Iceberg dead ahead!

There’s an old Kenny Rogers song that has lyrics that go something like “know when to hold ’em, know when to fold ’em, know when to walk away and know when to run”–keep that in mind.

First let me say, it’s hot here today and I am only a fan of hot in Hawaii or Palm Desert, not when I have lots to do around the house/yard. I spent the day washing the windows and screens inside and out as well as doing multiple loads of laundry, some vacuuming and bathing Buster–so I’ve had a full day and I am a little tired.

Jack decided to try an Eric Ripert steak recipe from this month’s Bon Appetit for dinner, which is fantastic because A). He’s doing it and B). I could have a crush on Eric Ripert–he’s adorable, especially in print and from the waist up. I saw him walk once on a cooking show and that was less than impressive but anyway…

What to have with the ER steak? Too hot for potatoes or rice and no time to make the israeli couscous Eric served with his steak, but we have asparagus which is perfect and then I thought a cool, crisp iceberg wedge would be delicious. Problem is, it’s a little like Old Mother Hubbard’s here. Please do not judge me when you read the rest.

I used the Smitten Kitchen recipe, which is a great recipe. My buttermilk had a pull date of 5/26 but it looked and smelled fine and it’s buttermilk–it’s already sour. I had a partial head of iceberg which I almost fed to the chicken this morning but after closer inspection thought it might come in handy. I actually had a stalk of celery freshly purchased yesterday and the radishes, well, I might have dug a few out of the trash (I had just cleaned the veg bin). I did have bacon in the freezer and chives from the garden. Ok, just know I would never do this if you were coming to dinner, but it’s just me and Jack, and he will never read this.

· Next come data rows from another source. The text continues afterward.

(** How the [try] body of one iteration of the provider loop ends when
    it does not raise; both carry the value of the variable [location]. *)
Inductive geo_outcome : Type :=
| Located (location : IpLoc.t)          (* [return location] *)
| NoCoordinates (location : IpLoc.t).   (* the [else: continue] *)

(** The [try] body of one iteration; [location] is the variable as the
    previous iterations left it ([None]: not yet bound). *)
Definition geo_try (ip_address : pyval) (service_url : string)
    (location : option IpLoc.t) : MX geo_outcome :=
  let url := provider_url service_url ip_address in
  liftM (log DEBUG "Trying geolocation service: %s" [LVal (PStr url)]) ;;!
  response <-! client_get url [] 10 ;;
  liftE (raise_for_status response) ;;!
  data <-! liftE (response_json response) ;;
  parsed <-! liftE (parse_location service_url ip_address data) ;;
  location <-! liftE (match parsed, location with
                      | Some l, _ => inr l
                      | None, Some l => inr l
                      | None, None => inl UnboundLocalError
                      end) ;;
  if has_coordinates location then
    liftM (log INFO "Successfully got location from %s: %s, %s (%s, %s)"
             [LVal (PStr service_url); LVal (IpLoc.city location);
              LVal (IpLoc.country location); LVal (IpLoc.latitude location);
              LVal (IpLoc.longitude location)]) ;;!
    retX (Located location)
  else
    liftM (log WARNING "No coordinates from %s" [LVal (PStr service_url)]) ;;!
    retX (NoCoordinates location).

(** The [for] loop over the providers still to try. *)
Fixpoint geo_loop (ip_address : pyval) (services : list string)
    (location : option IpLoc.t) : M (option IpLoc.t) :=
  match services with
  | [] =>
      log ERROR "All geolocation services failed" [] ;;
      ret None
  | service_url :: rest =>
      r <- geo_try ip_address service_url location ;;
      match r with
      | inr (Located l) => ret (Some l)
      | inr (NoCoordinates l) => geo_loop ip_address rest (Some l)
      | inl e =>
          log WARNING "Failed geolocation service %s: %s"
            [LVal (PStr service_url); LExc e] ;;
          geo_loop ip_address rest location
      end
  end.

(** [x or "auto-detect"] for an [Optional[str]]. *)
Definition or_auto_detect (x : option string) : pyval :=
  match x with
  | Some s => if String.eqb s EmptyString then PStr "auto-detect" else PStr s
  | None => PStr "auto-detect"
  end.

Definition of_optional (x : option string) : pyval :=
  match x with
  | Some s => PStr s
  | None => PNone
  end.

(** "If no IP provided or it's a private IP, get public IP first": the
    address the provider loop works with. *)
Definition prepare_address (ip_address : option string) : M pyval :=
  needs_public <- match ip_address with
                  | None => ret true
                  | Some ip => if String.eqb ip EmptyString then ret true
                               else is_private_ip ip
                  end ;;
  if needs_public : bool then
    public_ip <- get_public_ip ;;
    if Py.truthy public_ip then
      log INFO "Using public IP for geolocation: %s" [LVal public_ip] ;;
      ret public_ip
    else
      log WARNING "Using current location (no specific IP)" [] ;;
      ret PNone
  else ret (of_optional ip_address).

(** [get_geolocation_from_ip]. *)
Definition get_geolocation_from_ip (ip_address : option string)
  : M (option IpLoc.t) :=
  log INFO "Getting geolocation from IP: %s" [LVal (or_auto_detect ip_address)] ;;
  ip <- prepare_address ip_address ;;
  geo_loop ip geolocation_services None.

(** The query parameters of a geocoding request. *)
Definition geocoding_params (location_name : string) : list (string * pyval) :=
  [ ("name", PStr location_name); ("count", PInt 5);
    ("language", PStr "en"); ("format", PStr "json") ].

Definition geocoding_url : string :=
  "https://geocoding-api.open-meteo.com/v1/search".

(** [data.get('results') and len(data['results']) > 0]. *)
Definition has_results (data : pyval) : exn + bool :=
  results <-? Py.get data "results" PNone ;;
  if Py.truthy results then
    again <-? Py.getitem data "results" ;;
    n <-? Py.len again ;;
    inr (0 <? n)%Z
  else inr false.

(** The [location_data] dict built from the first result. *)
Definition first_result (data : pyval) : exn + Place.t :=
  results <-? Py.getitem data "results" ;;
  result <-? Py.first results ;;
  name <-? Py.get result "name" PNone ;;
  country <-? Py.get result "country" PNone ;;
  latitude <-? Py.get result "latitude" PNone ;;
  longitude <-? Py.get result "longitude" PNone ;;
  timezone <-? Py.get result "timezone" PNone ;;
  admin1 <-? Py.get result "admin1" (PStr EmptyString) ;;
  inr (Place.mk name country latitude longitude timezone admin1).

(** One query of [get_geolocation_from_name], up to the point where the
    code either returns the first match or turns to the simpler query:
    [Some] the match, [None] for "No results found". *)
Definition geocode_try (location_name : string) : MX (option Place.t) :=
  let params := geocoding_params location_name in
  liftM (log DEBUG "Calling Open-Meteo geocoding API with params: %s"
           [LVal (PDict params)]) ;;!
  response <-! client_get geocoding_url params 10 ;;
  liftE (raise_for_status response) ;;!
  data <-! liftE (response_json response) ;;
  found <-! liftE (has_results data) ;;
  if found : bool then
    location_data <-! liftE (first_result data) ;;
    liftM (log INFO "Found location: %s, %s (%s, %s)"
             [LVal (Place.name location_data); LVal (Place.country location_data);
              LVal (Place.latitude location_data);
              LVal (Place.longitude location_data)]) ;;!
    retX (Some location_data)
  else
    liftM (log WARNING "No results found for location: %s"
             [LVal (PStr location_name)]) ;;!
    retX None.

(** "Try with a simpler query": the name to retry with, if any. *)
Definition simpler_query (location_name : string) : option string :=
  if PyStr.contains "," location_name then
    let simple_name :=
      PyStr.strip (hd EmptyString (PyStr.split PyStr.comma location_name)) in
    if negb (String.eqb simple_name location_name) then Some simple_name
    else None
  else None.

(** Each retry strictly shortens the name. *)
Lemma simpler_query_shorter (location_name simple_name : string) :
  simpler_query location_name = Some simple_name ->
  String.length simple_name < String.length location_name.
Proof.
  unfold simpler_query.
  rewrite (PyStrFacts.contains_char PyStr.comma).
  destruct (PyStrFacts.has_char PyStr.comma location_name) eqn:Hc; [|discriminate].
  destruct (negb _); [|discriminate].
  intros [= <-].
  pose proof (PyStrFacts.strip_length
                (hd EmptyString (PyStr.split PyStr.comma location_name))).
  pose proof (PyStrFacts.split_hd_shorter _ _ Hc). lia.
Qed.

Definition inspect {A : Type} (a : A) : {b : A | a = b} := exist _ a eq_refl.

(** [get_geolocation_from_name]: the recursion is on the length of the
    name. *)
Equations? get_geolocation_from_name (location_name : string) (tr : trace)
  : option Place.t * trace by wf (String.length location_name) lt :=
get_geolocation_from_name location_name tr
  with geocode_try location_name
         (snd (log INFO "Geocoding location name: %s"
                 [LVal (PStr location_name)] tr)) := {
  | (inr (Some location_data), tr1) => (Some location_data, tr1)
  | (inr None, tr1) with inspect (simpler_query location_name) := {
      | exist _ (Some simple_name) Hsimple =>
          get_geolocation_from_name simple_name
            (snd (log INFO "Trying simpler query: %s"
                    [LVal (PStr simple_name)] tr1))
      | exist _ None _ => (None, tr1) }
  | (inl e, tr1) =>
      (None, snd (log ERROR "Error geocoding location name '%s': %s"
                    [LVal (PStr location_name); LExc e] tr1)) }.
Proof. apply simpler_query_shorter. exact Hsimple. Qed.

(** *** get_coordinates (server.py) *)

(** [float(n)] on a number. *)
Definition to_float (n : number) : exn + spec_float :=
  match n with
  | NFloat f => inr f
  | NInt z => Py.float_of_int z
  end.

Definition of_number (n : number) : pyval :=
  match n with
  | NFloat f => PFloat f
  | NInt z => PInt z
  end.

Definition of_optional_number (n : option number) : pyval :=
  match n with
  | Some x => of_number x
  | None => PNone
  end.

(** The block under [if location_name:] ("If location name provided,
    geocode it"). *)
Definition place_name_tier (location_name : string) : MX (origin * resolved) :=
  liftM (log INFO "Geocoding location name: %s" [LVal (PStr location_name)]) ;;!
  geolocation <-! liftM (get_geolocation_from_name location_name) ;;
  match geolocation with
  | Some place =>
      let location_info := fmt (Place.name place) in
      let location_info :=
        if Py.truthy (Place.admin1 place)
        then location_info +++ ", " +++ fmt (Place.admin1 place)
        else location_info in
      let location_info :=
        if Py.truthy (Place.country place)
        then location_info +++ ", " +++ fmt (Place.country place)
        else location_info in
      liftM (log INFO "Successfully geocoded location: %s"
               [LVal (PStr location_info)]) ;;!
      retX (PLACE_NAME,
            (Place.latitude place, Place.longitude place, location_info))
  | None =>
      liftM (log ERROR "Could not find location: %s"
               [LVal (PStr location_name)]) ;;!
      raise (ValueError ("Could not find location: " +++ location_name))
  end.
(** ** Rejecting a nudge *)

(** C6.  Rejecting a gentle or a block nudge records the rejection, clears
    the nudge, sets [canProceedWithCheckout] and runs [processCheckout] from
    there; when storage can be read and written the handler returns having
    committed the cart of the render, without a nudge evaluation.  Rejecting
    an alternative nudge only records the rejection and clears the nudge: the
    override, the cart and storage are left as they were. *)
Theorem handleNudgeReject_proceeds_or_dismisses (t : string) (w : World) :
  let dismissed :=
    w |> call (RecordNudgeInteraction t false) |> setCurrentNudge None in
  (t = "gentle" \/ t = "block" ->
   handleNudgeReject t w
   = processCheckout w (dismissed |> setCanProceedWithCheckout true) /\
   forall stored,
     parseOrders (modshop_orders w) = Some stored ->
     storageWritable w = true ->
     returned (handleNudgeReject t w) = true /\
     commits w (world_of (handleNudgeReject t w)) /\
     nudgeEvaluations (world_of (handleNudgeReject t w)) = nudgeEvaluations w) /\
  (t = "alternative" ->
   handleNudgeReject t w = Returned dismissed /\
   canProceedWithCheckout (world_of (handleNudgeReject t w))
   = canProceedWithCheckout w /\
   items (world_of (handleNudgeReject t w)) = items w /\
   modshop_orders (world_of (handleNudgeReject t w)) = modshop_orders w).
Proof.
  cbn zeta. split.
  - intros Ht.
    assert (Heq : handleNudgeReject t w
                  = processCheckout w
                      (w |> call (RecordNudgeInteraction t false)
                         |> setCurrentNudge None
                         |> setCanProceedWithCheckout true)).
    { unfold handleNudgeReject. destruct Ht as [-> | ->]; reflexivity. }
    split; [exact Heq|].
    intros stored Hparse Hwrite. rewrite Heq.
    rewrite processCheckout_no_evaluation.
    destruct (processCheckout_returns w
                (w |> call (RecordNudgeInteraction t false)
                   |> setCurrentNudge None
                   |> setCanProceedWithCheckout true) stored)
      as (w2 & Hret & Hitems & Hstored & _); [cbn; assumption .. |].
    rewrite Hret. cbn [world_of returned].
    repeat split; try assumption.
    + unfold persistedOrders. rewrite Hstored, Hparse. reflexivity.
    + unfold nudgeEvaluations; cbn. rewrite filter_app; cbn.
      rewrite app_nil_r. reflexivity.
  - intros ->. repeat split.
Qed.
Lemma data_lines_fixed lines :
  (∀ s, s ∈ lines → s ≠ "" ∧ PyStr.strip s = s) → main.data_lines lines = lines.
Proof.
  induction lines as [|s lines IH]; intros Hall; [done|]. simpl.
  destruct (Hall s) as [Hne Hs]; [apply list_elem_of_here|].
  rewrite Hs. apply truthy_nonempty in Hne as ->. f_equal.
  apply IH. intros s' Hs'. apply Hall. by apply list_elem_of_further.
Qed.

(** X1. The data file and the gold file are read by the same rule: the gold
    lines are the lowercased lines the data reader would keep, so both
    readers drop the same blank lines and number the rest alike; the lines
    kept are trimmed and not empty, and reading them again changes nothing. *)
Theorem readers_agree (file_lines : list string) :
  main.label_lines file_lines = map PyStr.lower (main.data_lines file_lines)
  ∧ length (main.label_lines file_lines) = length (main.data_lines file_lines)
  ∧ (∀ s, s ∈ main.data_lines file_lines → s ≠ "" ∧ PyStr.strip s = s)
  ∧ main.data_lines (main.data_lines file_lines) = main.data_lines file_lines.
Proof.
  assert (main.label_lines file_lines
          = map PyStr.lower (main.data_lines file_lines)) as He.
  { induction file_lines as [|line rest IH]; [done|]. simpl.
    destruct (PyStr.truthy (PyStr.strip line)); simpl; by rewrite IH. }
  split; [done|]. split; [by rewrite He, length_map|].
  split; [apply data_lines_stripped|].
  apply data_lines_fixed, data_lines_stripped.
Qed.

(** X2. The gold-label preprocessing is idempotent: lines that are already
    trimmed, lowercased and free of blank lines pass through unchanged, so
    count_metrics gives the same result on a file and on its cleaned lines. *)
Theorem label_lines_idempotent
    (file_lines : list string) (data : list CanonicalRecord) :
  main.label_lines (main.label_lines file_lines) = main.label_lines file_lines
  ∧ main.count_metrics (main.label_lines file_lines) data
    = main.count_metrics file_lines data.
Proof.
  assert (main.label_lines (main.label_lines file_lines)
          = main.label_lines file_lines) as He.
  { induction file_lines as [|line rest IH]; [done|]. simpl.
    destruct (PyStr.truthy (PyStr.strip line)) eqn:Ht; [|done]. simpl.
    rewrite strip_lower, strip_idem, lower_truthy, Ht, lower_idem.
    by rewrite IH. }
  split; [done|]. unfold main.count_metrics. by rewrite He.
Qed.
(** X14.  The error response of the gateway is always complete: its status
    is never zero and its code and message are never empty; what the error
    carries is used, and an error without a status, a code or a message
    gets 500, "INTERNAL_ERROR" and "Something went wrong".  A request no
    route answers gets status 404 with the code "ROUTE_NOT_FOUND". *)
Theorem error_replies_complete (err : AppError) (method path : string) :
  status (errorHandler err) ≠ 0
  ∧ error_code (errorHandler err) ≠ ""
  ∧ error_message (errorHandler err) ≠ ""
  ∧ (∀ n, statusCode err = Some n → n ≠ 0 → status (errorHandler err) = n)
  ∧ (∀ c, code err = Some c → c ≠ "" → error_code (errorHandler err) = c)
  ∧ (∀ m, message err = Some m → m ≠ "" → error_message (errorHandler err) = m)
  ∧ errorHandler {| message := None; statusCode := None; code := None |}
    = {| status := 500; error_code := "INTERNAL_ERROR";
         error_message := "Something went wrong" |}
  ∧ status (routeNotFound method path) = 404
  ∧ error_code (routeNotFound method path) = "ROUTE_NOT_FOUND".
Proof.
  split_and!; try done.
  - by apply or_num_nonzero.
  - by apply or_str_nonempty.
  - by apply or_str_nonempty.
  - intros n Hn Hne. unfold errorHandler; simpl. rewrite Hn. simpl.
    unfold JS.truthy_num. by destruct (Z.eqb_spec n 0).
  - intros c Hc Hne. unfold errorHandler; simpl. rewrite Hc. by apply or_str_given.
  - intros m Hm Hne. unfold errorHandler; simpl. rewrite Hm. by apply or_str_given.
Qed.

End MiddlewareFacts.

(** ** The polling loops: how often they ask and report *)

Section PollingCounts.
Import Polling.

Lemma ending_ends (answer : option status_doc) :
  ending answer = true ↔ ends answer.
Proof.
  rewrite ends_spec. destruct answer as [d|]; simpl.
  - split; [eauto|]. by intros (d' & [= <-] & ?).
  - split; [done|]. by intros (d' & [=] & _).
Qed.

Lemma run_from (env : option string) (id : string) (oc : bool)
    (answers : list (option status_doc)) :
  ∀ (h : hook) (p : Z),
    poll h = Some p →
    sent (run env id oc answers h)
    = sent h ++ replicate (length (until_end answers))
                  (Api.issue env (Api.getAnalysisStatus id))
    ∧ completions (run env id oc answers h)
      = completions h ++ (if oc then option_list (first_end answers) else [])
    ∧ poll (run env id oc answers h)
      = match first_end answers with Some _ => None | None => Some p end.
Proof.
  induction answers as [|answer answers IH]; intros h p Hp; simpl.
  - by rewrite !app_nil_r, ?(right_id_L [] (++)); destruct oc; rewrite ?app_nil_r.
  - fold (run env id oc answers (tick env id oc answer h)).
    destruct (ending answer) eqn:He.
    + destruct answer as [d|]; [|done]. simpl in He.
      assert (tick env id oc (Some d) h
              = {| poll := None;
                   sent := sent h ++ [Api.issue env (Api.getAnalysisStatus id)];
                   analysisStatus := Some d;
                   completions := if oc then completions h ++ [d] else completions h |})
        as Ht.
      { unfold tick. rewrite Hp. simpl. by rewrite He. }
      rewrite run_cleared by (by rewrite Ht). rewrite Ht. simpl.
      split_and!; [done| |done]. destruct oc; [done|by rewrite app_nil_r].
    + assert (¬ ends answer) as Hne.
      { rewrite <- ending_ends. by rewrite He. }
      pose proof (tick_goes_on env id oc answer h p Hp Hne) as Hp'.
      destruct (IH _ _ Hp') as (Hs & Hc & Hpo).
      rewrite Hs, Hc, Hpo. rewrite (tick_sent env id oc answer h p Hp).
      split_and!; [by rewrite <- app_assoc| |done].
      f_equal. unfold tick. rewrite Hp. simpl.
      destruct answer as [d|]; [|done]. simpl in He. by rewrite He.
Qed.
(** * GtDBusQueue: a shallow embedding of libglib-testing's mock D-Bus service

    The development follows the [gt_dbus_queue_*] functions of dbus-queue.c
    (in this tree the text that starts at [struct _GtDBusQueue] in
    [libglib-testing/signal-logger.h]) and the assertion macros of
    [libglib-testing/dbus-queue.h].

    - GLib's own primitives ([GAsyncQueue], [GArray], the precondition
      macros, the main loop) are modelled in [Module GLib] from their
      documented behaviour.
    - Every [gt_dbus_queue_*] function is a computation in a small
      trace/state/abort monad: it reads and writes the [GtDBusQueue]
      struct, emits the calls it makes on the outside world as [Event]s, and
      either returns, aborts the process, or blocks for ever.
    - Pointer arguments that the C API documents as non-nullable ([self],
      [func], the expected strings, ...) are non-optional by type, so their
      [g_return_if_fail (x != NULL)] and [G_IS_... (x)] checks have no
      counterpart here; every other precondition check is modelled. *)

From Stdlib Require Import ZArith NArith List String Ascii Bool Lia.
From Stdlib Require Import Permutation DecimalString.
From Stdlib Require HexadecimalString.
Import ListNotations.

Local Open Scope string_scope.
Local Open Scope list_scope.

Set Implicit Arguments.

(* ===================================================================== *)
(** * GLib primitives                                                     *)
(* ===================================================================== *)

Module GLib.

Definition guint := N.
Definition gpointer := N.

(** ** GAsyncQueue

    [items] holds the queued elements, next element to pop first.
    [waiting_threads] counts threads parked in a blocking
    [g_async_queue_pop]; [g_async_queue_length] subtracts it, which is why
    GLib documents that the length may be negative. *)
Module GAsyncQueue.

Record t (A : Type) : Type := mk
  { items : list A;
    waiting_threads : nat }.

Arguments mk {A} _ _.


Definition push {A} (q : t A) (data : A) : t A :=
  mk (items q ++ [data]) (waiting_threads q).

Definition try_pop {A} (q : t A) : option A * t A :=
  match items q with
  | [] => (None, q)
  | x :: rest => (Some x, mk rest (waiting_threads q))
  end.

Definition length {A} (q : t A) : Z :=
  Z.of_nat (List.length (items q)) - Z.of_nat (waiting_threads q).

End GAsyncQueue.

(** ** GArray of [guint] *)
Module GArray.

Definition t := list guint.

Definition append_val (a : t) (v : guint) : t := a ++ [v].

(** [g_array_remove_index_fast]: the last element is moved into the
    vacated slot, so the order of the array is not preserved. *)
Definition remove_index_fast (a : t) (i : nat) : t :=
  if Nat.eqb i (List.length a - 1)
  then removelast a
  else removelast (firstn i a ++ last a 0%N :: skipn (S i) a).

Definition set_size_0 (a : t) : t := [].

End GArray.

(** ** Syntax checks

    [g_variant_is_object_path], after GLib's serialiser: the path begins
    with '/', consists of elements of [A-Za-z0-9_] separated by single
    '/', and has no trailing '/' unless it is the root path. *)
Definition g_ascii_isalnum (c : ascii) : bool :=
  let n := nat_of_ascii c in
  ((48 <=? n) && (n <=? 57) || (65 <=? n) && (n <=? 90)
   || (97 <=? n) && (n <=? 122))%nat.

Definition is_slash (c : ascii) : bool := Ascii.eqb c "/"%char.
Definition is_underscore (c : ascii) : bool := Ascii.eqb c "_"%char.

(** The scan over [string[1..]]; [prev] is [string[i - 1]]. *)
Fixpoint object_path_tail (prev : ascii) (s : string) : bool :=
  match s with
  | EmptyString => true
  | String c rest =>
      if g_ascii_isalnum c || is_underscore c then object_path_tail c rest
      else if is_slash c
           then if is_slash prev then false else object_path_tail c rest
           else false
  end.

Fixpoint last_char (d : ascii) (s : string) : ascii :=
  match s with
  | EmptyString => d
  | String c rest => last_char c rest
  end.

Definition g_variant_is_object_path (s : string) : bool :=
  match s with
  | EmptyString => false
  | String c rest =>
      is_slash c && object_path_tail c rest &&
      negb ((1 <? String.length s)%nat && is_slash (last_char c rest))
  end.

(** ** Number formatting for [g_strdup_printf] ([%u], [G_GSIZE_FORMAT]) *)
Definition format_unsigned (n : Z) : string :=
  NilZero.string_of_uint (N.to_uint (Z.to_N n)).

Definition newline : string := String (ascii_of_nat 10) EmptyString.

End GLib.

Import GLib.

(* ===================================================================== *)
(** * The data model                                                      *)
(* ===================================================================== *)

Definition GThread := N.
Definition GtDBusQueueServerFunc := N.   (* a non-NULL function pointer *)
Definition GDBusInterfaceInfo := string. (* the interface's name *)

(** The two main contexts a queue knows; [g_main_context_get_thread_default]
    of the calling thread is one of them. *)
Inductive GMainContext : Type :=
| client_context
| server_context.

(** A [GVariant] is a type string and a serialised value; [g_variant_equal]
    compares both. *)
Record GVariant : Type :=
  { variant_type : string;
    variant_data : string }.

Definition g_variant_equal (one two : GVariant) : bool :=
  String.eqb (variant_type one) (variant_type two) &&
  String.eqb (variant_data one) (variant_data two).

Record GDBusMessage : Type :=
  { message_serial : guint;
    message_blob : string }.

Record GDBusMethodInvocation : Type :=
  { inv_sender : string;
    inv_object_path : string;
    inv_interface_name : string;
    inv_method_name : string;
    inv_parameters : GVariant;
    inv_message : GDBusMessage }.

Record GDBusConnection : Type :=
  { connection_id : N;
    unique_name : option string }.

(** [struct _GtDBusQueue].  [server_context], [client_context] and [lock]
    never change after [gt_dbus_queue_new]; they appear in the [Event]s. *)
Record GtDBusQueue : Type := mkQueue
  { bus_up : bool;                                   (* GTestDBus *bus *)
    server_thread : option GThread;
    server_filter_id : guint;
    server_func : option GtDBusQueueServerFunc;      (* (nullable) (atomic) *)
    server_func_data : gpointer;                     (* (atomic) *)
    quitting : bool;                                 (* (atomic) *)
    server_connection : option GDBusConnection;
    name_ids : GArray.t;                             (* (locked-by lock) *)
    object_ids : GArray.t;                           (* (locked-by lock) *)
    server_message_queue : GAsyncQueue.t GDBusMethodInvocation;
    client_connection : option GDBusConnection }.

It was all going well (?) until I opened the container of blue cheese–terrible smell, terrible color, could not do it– mind you, a few minutes earlier I pulled radishes out of the trash! So now, the dilemma, get in the hot car and drive to Safeway (Costco is closed) and pay way too much for mediocre blue cheese or bag it and have an iceberg wedge with buttermilk dressing? You guessed it, buttermilk dressing…know when to walk away, know when to run. It’s too hot to go to the store–the salad will still be yummy, especially with the Eric Ripert steak!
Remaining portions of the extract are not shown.